An Intelligent Framework for Streaming Sensor Data Analytics and Management
Date
Authors
Journal Title
Journal ISSN
Volume Title
Publisher
Abstract
Finding regular and irregular patterns in streaming big data has the potential to provide insights for many data domains. Representative pattern extraction helps to remove noise from the data and extract key data features for analysis and decision support. The goals of this research are: a) to propose models for classification of time series sensor data from the Internet of Things (IoT) in the domain of Human Activity Recognition (HAR) and b) to store representative patterns as Data-Event Profiles (DEPs) rather than the entire incoming data for concise storage of massive streaming data. Thus, our proposed intelligent data analytics framework consists of four components. a) Streaming data ingestion and b) pattern extraction and recognition components help validate models for real time HAR. c) Pattern representation as DEP and d) pattern reconstruction components help demonstrate the effectiveness of our storage reduction approach in retaining informative patterns in DEPs for HAR with reconstructed data. For the streaming data ingestion, pattern extraction, and recognition, we implement and compare the performance of multiple deep learning models for HAR using MobiAct and UCI-HAR datasets. Our Convolutional Neural Network (CNN) - Long Short-Term Memory (LSTM) model achieves around 96% accuracy for multi-class classification.

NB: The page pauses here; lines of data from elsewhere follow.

(* ===== verification/Identifier.v ===== *)
(** * Identifiers ([id/id.ts])

    Identifiers are a prefix, forty-eight bits of time and counter, and random
    characters.  The generator keeps the last time and a counter, which are the
    state; the clock and the random bytes are arguments. *)
From stdpp Require Import list.
From S2P Require Import Prelude JsString Json.
Open Scope Z_scope.

(** ** The generator *)

Inductive kind := session | message | permission | question | user | part | pty | tool.
Definition prefixes (k : kind) : jsstr :=
  js (match k with
      | session => "ses" | message => "msg" | permission => "per" | question => "que"
      | user => "usr" | part => "prt" | pty => "pty" | tool => "tool"
      end).
Definition LENGTH : Z := 26.

Record generator := mkGenerator { lastTimestamp : Z; counter : Z }.
Definition fresh : generator := mkGenerator 0 0.

Definition base62 : jsstr := js "0123456789ABCDEFGHIJKLMNOPQRSTUVWXYZabcdefghijklmnopqrstuvwxyz".
(** One character for each random byte. *)
Definition randomBase62 (bytes : list N) : jsstr := map (λ b, nth (N.to_nat (b mod 62)) base62 48%N) bytes.

Definition byte_hex (b : Z) : jsstr := [hex_char (Z.to_N (b / 16)); hex_char (Z.to_N (b mod 16))].
Definition time_byte (now : Z) (i : Z) : Z := Z.land (Z.shiftr now (40 - 8 * i)) 255.
Definition time_hex (now : Z) : jsstr := flat_map (λ i, byte_hex (time_byte now i)) [0; 1; 2; 3; 4; 5].

(** The state after the counter was moved. *)
Definition tick (currentTimestamp : Z) (g : generator) : generator :=
  let g := if negb (currentTimestamp =? lastTimestamp g) then mkGenerator currentTimestamp 0 else g in
  mkGenerator (lastTimestamp g) (counter g + 1).
Definition stamp (currentTimestamp : Z) (g : generator) : Z := currentTimestamp * 4096 + counter g.
Definition create (prefix : kind) (descending : bool) (currentTimestamp : Z) (bytes : list N) (g : generator) : jsstr * generator :=
  let g := tick currentTimestamp g in
  let now := if descending then Z.lnot (stamp currentTimestamp g) else stamp currentTimestamp g in
  (prefixes prefix ++ js "_" ++ time_hex now ++ randomBase62 bytes, g).

(** A given identifier is only checked; an empty one counts as none. *)
Definition generateID (prefix : kind) (descending : bool) (given : option jsstr) (now : Z) (bytes : list N) (g : generator) :
    option jsstr * generator :=
  match given with
  | Some ((_ :: _) as id) => (if startsWith id (prefixes prefix) then Some id else None, g)
  | _ => let '(id, g) := create prefix descending now bytes g in (Some id, g)
  end.
Definition ascending (prefix : kind) := generateID prefix false.
Definition descending (prefix : kind) := generateID prefix true.

Fixpoint hex_number (acc : Z) (s : jsstr) : option Z :=
  match s with
  | [] => Some acc
  | c :: s => match hex_value c with Some d => hex_number (acc * 16 + d) s | None => None end
  end.
(** The time of an identifier; [None] when what should be the time is no number, which throws. *)
Definition timestamp (id : jsstr) : option Z :=
  let prefix := hd [] (split_on 95 id) in
  match trimEnd (take 12 (drop (length prefix + 1) id)) with
  | [] => None
  | hex => encoded ← hex_number 0 hex; Some (encoded / 4096)
  end.

(** ** Order of texts *)

Fixpoint text_lt (s t : jsstr) : bool :=
  match s, t with
  | _, [] => false
  | [], _ :: _ => true
  | c :: s, d :: t => if (c <? d)%N then true else if (d <? c)%N then false else text_lt s t
  end.

Lemma text_lt_app p s t : text_lt (p ++ s) (p ++ t) = text_lt s t.
Proof. induction p as [| c p IH]; [done |]. cbn [app text_lt]. by rewrite N.ltb_irrefl. Qed.
Lemma text_lt_head c d s t : (c < d)%N → text_lt (c :: s) (d :: t) = true.
Proof. intros H. cbn [text_lt]. by rewrite (proj2 (N.ltb_lt _ _) H). Qed.
Lemma text_lt_antisym s t : text_lt s t = true → text_lt t s = false.
Proof.
  revert t. induction s as [| c s IH]; intros [| d t]; cbn [text_lt]; try done.
  destruct (N.ltb_spec c d); [destruct (N.ltb_spec d c); [lia | done] |]. destruct (N.ltb_spec d c); [done | apply IH].
Qed.

Lemma hex_char_mono a b : (a < b < 16)%N → (hex_char a < hex_char b)%N.
Proof. intros H. unfold hex_char. repeat case_match; bool_to_prop; rewrite ?N.ltb_lt, ?N.ltb_ge in *; lia. Qed.
Lemma byte_lt a b s t : 0 <= a < b → b < 256 → text_lt (byte_hex a ++ s) (byte_hex b ++ t) = true.
Proof.
  intros Ha Hb. unfold byte_hex. cbn [app]. destruct (Z.lt_trichotomy (a / 16) (b / 16)) as [H | [H | H]].
  - apply text_lt_head, hex_char_mono. Z.to_euclidean_division_equations. lia.
  - rewrite H. cbn [text_lt]. rewrite N.ltb_irrefl.
    rewrite (proj2 (N.ltb_lt _ _)); [done |]. apply hex_char_mono. Z.to_euclidean_division_equations. lia.
  - Z.to_euclidean_division_equations. lia.
Qed.
Lemma byte_number acc b s : 0 <= b < 256 → hex_number acc (byte_hex b ++ s) = hex_number (acc * 256 + b) s.
Proof.
  intros Hb. unfold byte_hex. cbn [app hex_number]. rewrite !hex_value_char by (Z.to_euclidean_division_equations; lia).
  f_equal. Z.to_euclidean_division_equations. lia.
Qed.
(* ===== verification/Truncation.v ===== *)
(** * Truncated tool output ([tool/truncation.ts])

    Large results go to a file and leave a preview; a job removes the files a
    day later, by the time in their names ([Identifier]).  Files are a list in
    the order a scan finds them; writing and removing succeed.  The folder of
    the data, the folder of a session and the rules of an agent are arguments. *)
From stdpp Require Import list.
From S2P Require Import Prelude JsString Tweaks ToolBudget Permission Identifier.
Open Scope Z_scope.

Definition MAX_LINES : Z := 2000.
Definition PREVIEW_TOKENS : Z := 600.
Definition RETENTION_MS : Z := 24 * 60 * 60 * 1000.

(** ** Files *)

Record file := mkFile { f_dir : jsstr; f_name : jsstr; f_text : jsstr }.
Definition same_file (f f' : file) : bool := bool_decide (f_dir f = f_dir f' ∧ f_name f = f_name f').
Definition write_file (f : file) (fs : list file) : list file :=
  if existsb (same_file f) fs then map (λ f', if same_file f f' then f else f') fs else fs ++ [f].
Definition f_path (f : file) : jsstr := f_dir f ++ js "/" ++ f_name f.

(** [path.join(data, "storage", "session")], and the folders below it. *)
Definition DIR (data : jsstr) : jsstr := data ++ js "/storage/session".
(** A folder of the pattern [**/output] there. *)
Definition output_dir (data dir : jsstr) : bool := startsWith dir (DIR data ++ js "/") && endsWith dir (js "/output").
(** A file of the pattern [**/output/output_*] there. *)
Definition in_glob (data : jsstr) (f : file) : bool := output_dir data (f_dir f) && startsWith (f_name f) (js "output_").
Lemma judged_not_promoted_witness :
  let p := js "codex" in let a := js "a" in let m := js "gpt-5" in let pd := mkPending QUOTA_EXHAUSTED 1 60000 in
  let q := Quota (mkQuota 0 50 None) in
  let '(r, σ') := judge_end DEFAULT_HEALTH_SCORE_CONFIG p a m pd q demo_clocks 0 0 10 demo_trackers in
  let '(marked, σ'') := mark_start p a m None 20 20 20 (mkCount 0 0 0 0 0) σ' in
  marked = None ∧ shows 20 (tracker_of σ'') (mark_of p a m r 10 (λ _ _, None)) ∧
  mark_of p a m r 10 (λ _ _, None) (makeKey p a) p = None.
Proof.
  cbv zeta. pose proof (judged_not_promoted DEFAULT_HEALTH_SCORE_CONFIG (js "codex") (js "a") (js "gpt-5") (mkPending QUOTA_EXHAUSTED 1 60000)
    (Quota (mkQuota 0 50 None)) demo_clocks 0 0 10 0 demo_trackers (λ _ _, None) None 20 20 20 (mkCount 0 0 0 0 0) empty_shows) as G.
  assert (20 < 10 + Qceiling (j_backoffMs (judge_end DEFAULT_HEALTH_SCORE_CONFIG (js "codex") (js "a") (js "gpt-5") (mkPending QUOTA_EXHAUSTED 1 60000)
    (Quota (mkQuota 0 50 None)) demo_clocks 0 0 10 demo_trackers).1)) as Hb by (by vm_compute).
  destruct (judge_end _ _ _ _ _ _ _ _ _ _ _) as [r σ']. apply G; [lia | done | lia | lia | lia | exact Hb].
Defined.

Lemma promotion_covers_models_witness :
  (isRateLimited (js "a") (js "claude-cli") (Some (js "another")) 9000000 9000000 9000000
    (tracker_of (mark_end (js "claude-cli") (js "a") (js "opus") (mkPending QUOTA_EXHAUSTED 1 60000) NoQuota demo_clocks 10 10 demo_trackers).2)).1
  = true.
Proof.
  pose proof (promotion_covers_models (js "claude-cli") (js "a") (js "opus") (mkPending QUOTA_EXHAUSTED 1 60000) NoQuota demo_clocks 10 10 0
    demo_trackers (λ _ _, None) empty_shows) as G.
  assert (shouldPromoteToProviderCooldown
    (j_reason (mark_end (js "claude-cli") (js "a") (js "opus") (mkPending QUOTA_EXHAUSTED 1 60000) NoQuota demo_clocks 10 10 demo_trackers).1)
    (j_backoffMs (mark_end (js "claude-cli") (js "a") (js "opus") (mkPending QUOTA_EXHAUSTED 1 60000) NoQuota demo_clocks 10 10 demo_trackers).1)
    = true) as Hp by done.
  destruct (mark_end _ _ _ _ _ _ _ _ _) as [r σ']. apply G; [lia | lia | exact Hp | lia | lia | lia | by vm_compute].
Defined.

(** Two overloads in a row, a success, and the row goes on. *)
Definition two_overloads : trackers :=
  let judged n := judge_end DEFAULT_HEALTH_SCORE_CONFIG (js "copilot") (js "a") (js "m") (mkPending SITE_OVERLOADED_529 1 20000) NoQuota demo_clocks n n n in
  (judged 100000 (judged 0 demo_trackers).2).2.
Lemma success_keeps_failures_witness :
  (getConsecutiveFailures (js "a") (js "copilot") (Some (js "m"))
    (health_of (recordSuccess DEFAULT_HEALTH_SCORE_CONFIG (js "copilot") (js "a") (js "m") 200000 200000 two_overloads))).1 =
  (getConsecutiveFailures (js "a") (js "copilot") (Some (js "m")) (health_of two_overloads)).1.
Proof. apply success_keeps_failures; [by vm_compute | done]. Defined.
Example two_in_a_row : (getConsecutiveFailures (js "a") (js "copilot") (Some (js "m"))
  (health_of (recordSuccess DEFAULT_HEALTH_SCORE_CONFIG (js "copilot") (js "a") (js "m") 200000 200000 two_overloads))).1 = 2.
Proof. by vm_compute. Qed.
(** C30. A cut of a text with lines that the pattern takes for headers of rounds
    keeps, when what is before the first of them fits, all of that and the newest
    rounds, as many as fit into the budget, and at least one; the length is within
    the budget unless the newest round alone is not.  When it does not fit only
    its start is kept, and without such lines the start of the text is. *)
Theorem truncation_keeps_newest body n head rounds : cut_rounds true body = (head, rounds) → n < length body → 0 < n →
  let out := truncateAnchorBodyToBudget body n in
  (rounds = [] → out = take (n - length elision) body ++ elision) ∧
  (rounds ≠ [] → n <= length head + length elision → out = take (n - length elision) head ++ elision) ∧
  (rounds ≠ [] → length head + length elision < n →
    ∃ older kept, rounds = older ++ kept ∧ kept ≠ [] ∧
      (older ≠ [] → out = head ++ elision ++ concat kept) ∧ (older = [] → out = body ∧ ∃ r, rounds = [r] ∧ n < length out) ∧
      (length kept = 1 ∨ length out ≤ n) ∧
      (∀ older' r, older = older' ++ [r] → n < length out + length r)).
Proof.
  intros Hc Hn Hn0 out. subst out. unfold truncateAnchorBodyToBudget. rewrite (proj2 (Nat.eqb_neq _ _)), (proj2 (Nat.leb_gt _ _)) by lia.
  cbn [orb]. rewrite Hc. split; [by intros -> |]. split.
  { intros Hr Hh. destruct rounds as [| r0 rounds0]; [done |]. by rewrite (proj2 (Nat.leb_le _ _)) by lia. }
  intros Hr Hh. destruct rounds as [| r0 rounds0] eqn:Er; [done |]. rewrite <- Er in *. clear Er.
  rewrite (proj2 (Nat.leb_gt _ _)) by lia. set (budget := n - length head - length elision).
  pose proof (cut_rounds_concat true body) as Hb. rewrite Hc in Hb. cbn [fst snd] in Hb.
  destruct (reverse rounds) as [| r rs] eqn:Hrev; [apply (f_equal reverse) in Hrev; by rewrite reverse_involutive in Hrev |].
  cbn [keep_newest bool_decide]. rewrite bool_decide_true by done. cbn [negb andb]. rewrite Nat.add_0_l.
  destruct (keep_newest_spec budget (length r) [r] rs) as (taken & left & -> & -> & H1 & H2).
  assert (rounds = reverse left ++ reverse taken ++ [r]) as Hrounds.
  { rewrite <- (reverse_involutive rounds), Hrev, reverse_cons, reverse_app. by rewrite app_assoc. }
  assert (length (concat (reverse taken ++ [r])) = length r + length (concat taken)) as Hlen.
  { rewrite concat_app, length_app, length_concat_reverse. cbn. rewrite app_nil_r. lia. }
  exists (reverse left), (reverse taken ++ [r]). split; [done |]. split; [by destruct (reverse taken) |].
  assert (length rounds = length left + length (reverse taken ++ [r])) as Hlr by (by rewrite Hrounds, length_app, length_reverse).
  rewrite !Hlr. apply (f_equal length) in Hb. rewrite length_app, Hrounds in Hb.
  destruct left as [| r1 left].
  - rewrite reverse_nil in *. cbn [app] in *. rewrite Nat.add_0_l, Nat.eqb_refl. destruct taken as [| t taken].
    + split; [done |]. split; [intros _; split; [done |]; exists r; split; [done | lia] |]. split; [by left |]. intros older' r' E. by destruct older'.
    + exfalso. specialize (H1 ltac:(done) ltac:(done)). rewrite Hlen in Hb. lia.
  - rewrite (proj2 (Nat.eqb_neq _ _)) by (cbn [length]; lia).
    split; [done |]. split; [intros E; by rewrite reverse_cons in E; destruct (reverse left) |]. rewrite !length_app, Hlen.
    split.
    + destruct taken as [| t taken]; [by left |]. right. specialize (H1 ltac:(done) ltac:(done)). lia.
    + intros older' r' E. rewrite reverse_cons in E. apply app_inj_tail in E as [_ <-]. destruct (H2 r1 eq_refl) as [H3 _]. lia.
Qed.
(* ===== verification/Skills.v ===== *)
(** * Skills in the context of a session ([session/skill-layer-registry.ts])

    Which skills a session has loaded, how they fade when they are not used, and
    how an anchor pins the ones it names ([annotateAnchorWithSkillState] of
    [session/compaction.ts]).  An entry is an object that is changed in place;
    here it is replaced in the list of its session, in the order of loading.
    Comparing names for display is an argument. *)
From stdpp Require Import base gmap list.
From S2P Require Import Prelude JsString.
Open Scope Z_scope.

Inductive runtime_state := active | idle | sticky | summarized | unloaded.
Inductive desired_state := full | summary | absent.
#[export] Instance runtime_state_eq_dec : EqDecision runtime_state.
Proof. solve_decision. Defined.
#[export] Instance desired_state_eq_dec : EqDecision desired_state.
Proof. solve_decision. Defined.
Record SkillLayerResidue := mkResidue { r_skillName : jsstr; r_purpose : jsstr; r_keepRules : list jsstr; r_lastReason : jsstr; r_loadedAt : Z; r_lastUsedAt : Z }.
Record SkillLayerEntry := mkEntry {
  name : jsstr; content : jsstr; purpose : jsstr; keepRules : list jsstr; loadedAt : Z; lastUsedAt : Z;
  runtimeState : runtime_state; desiredState : desired_state; pinned : bool; lastReason : jsstr; residue : option SkillLayerResidue;
  pinnedByAnchors : gset jsstr
}.
Definition IDLE_SUMMARY_MS : Z := 10 * 60 * 1000.
Definition IDLE_UNLOAD_MS : Z := 30 * 60 * 1000.
Definition buildResidue (e : SkillLayerEntry) (reason : jsstr) : SkillLayerResidue :=
  mkResidue (name e) (purpose e) (keepRules e) reason (loadedAt e) (lastUsedAt e).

We explore a variety of autoencoder models to extract representative patterns to reduce storage consumption for concise storage of IoT streaming time series data. Our Multi-Layer Perceptron (MLP) autoencoder achieves a storage reduction of 90.18% compared to the three other autoencoders namely CNN autoencoder, LSTM autoencoder, and CNN LSTM autoencoder, which achieve storage reductions of 11.18%, 49.99%, and 72.35% respectively. Encoded features from the autoencoders have smaller size and dimensions, which help to reduce the storage space. However, we demonstrate that infrequent patterns are lost in the most reduced feature representation obtained from the MLP autoencoder because the reconstructed data using the MLP decoder achieves only 24% accuracy in HAR. With higher dimensions of representative features extracted by the CNN autoencoder model, the storage reduction is low. However, by retaining more relevant information, it achieves a higher accuracy of 95.28% in HAR.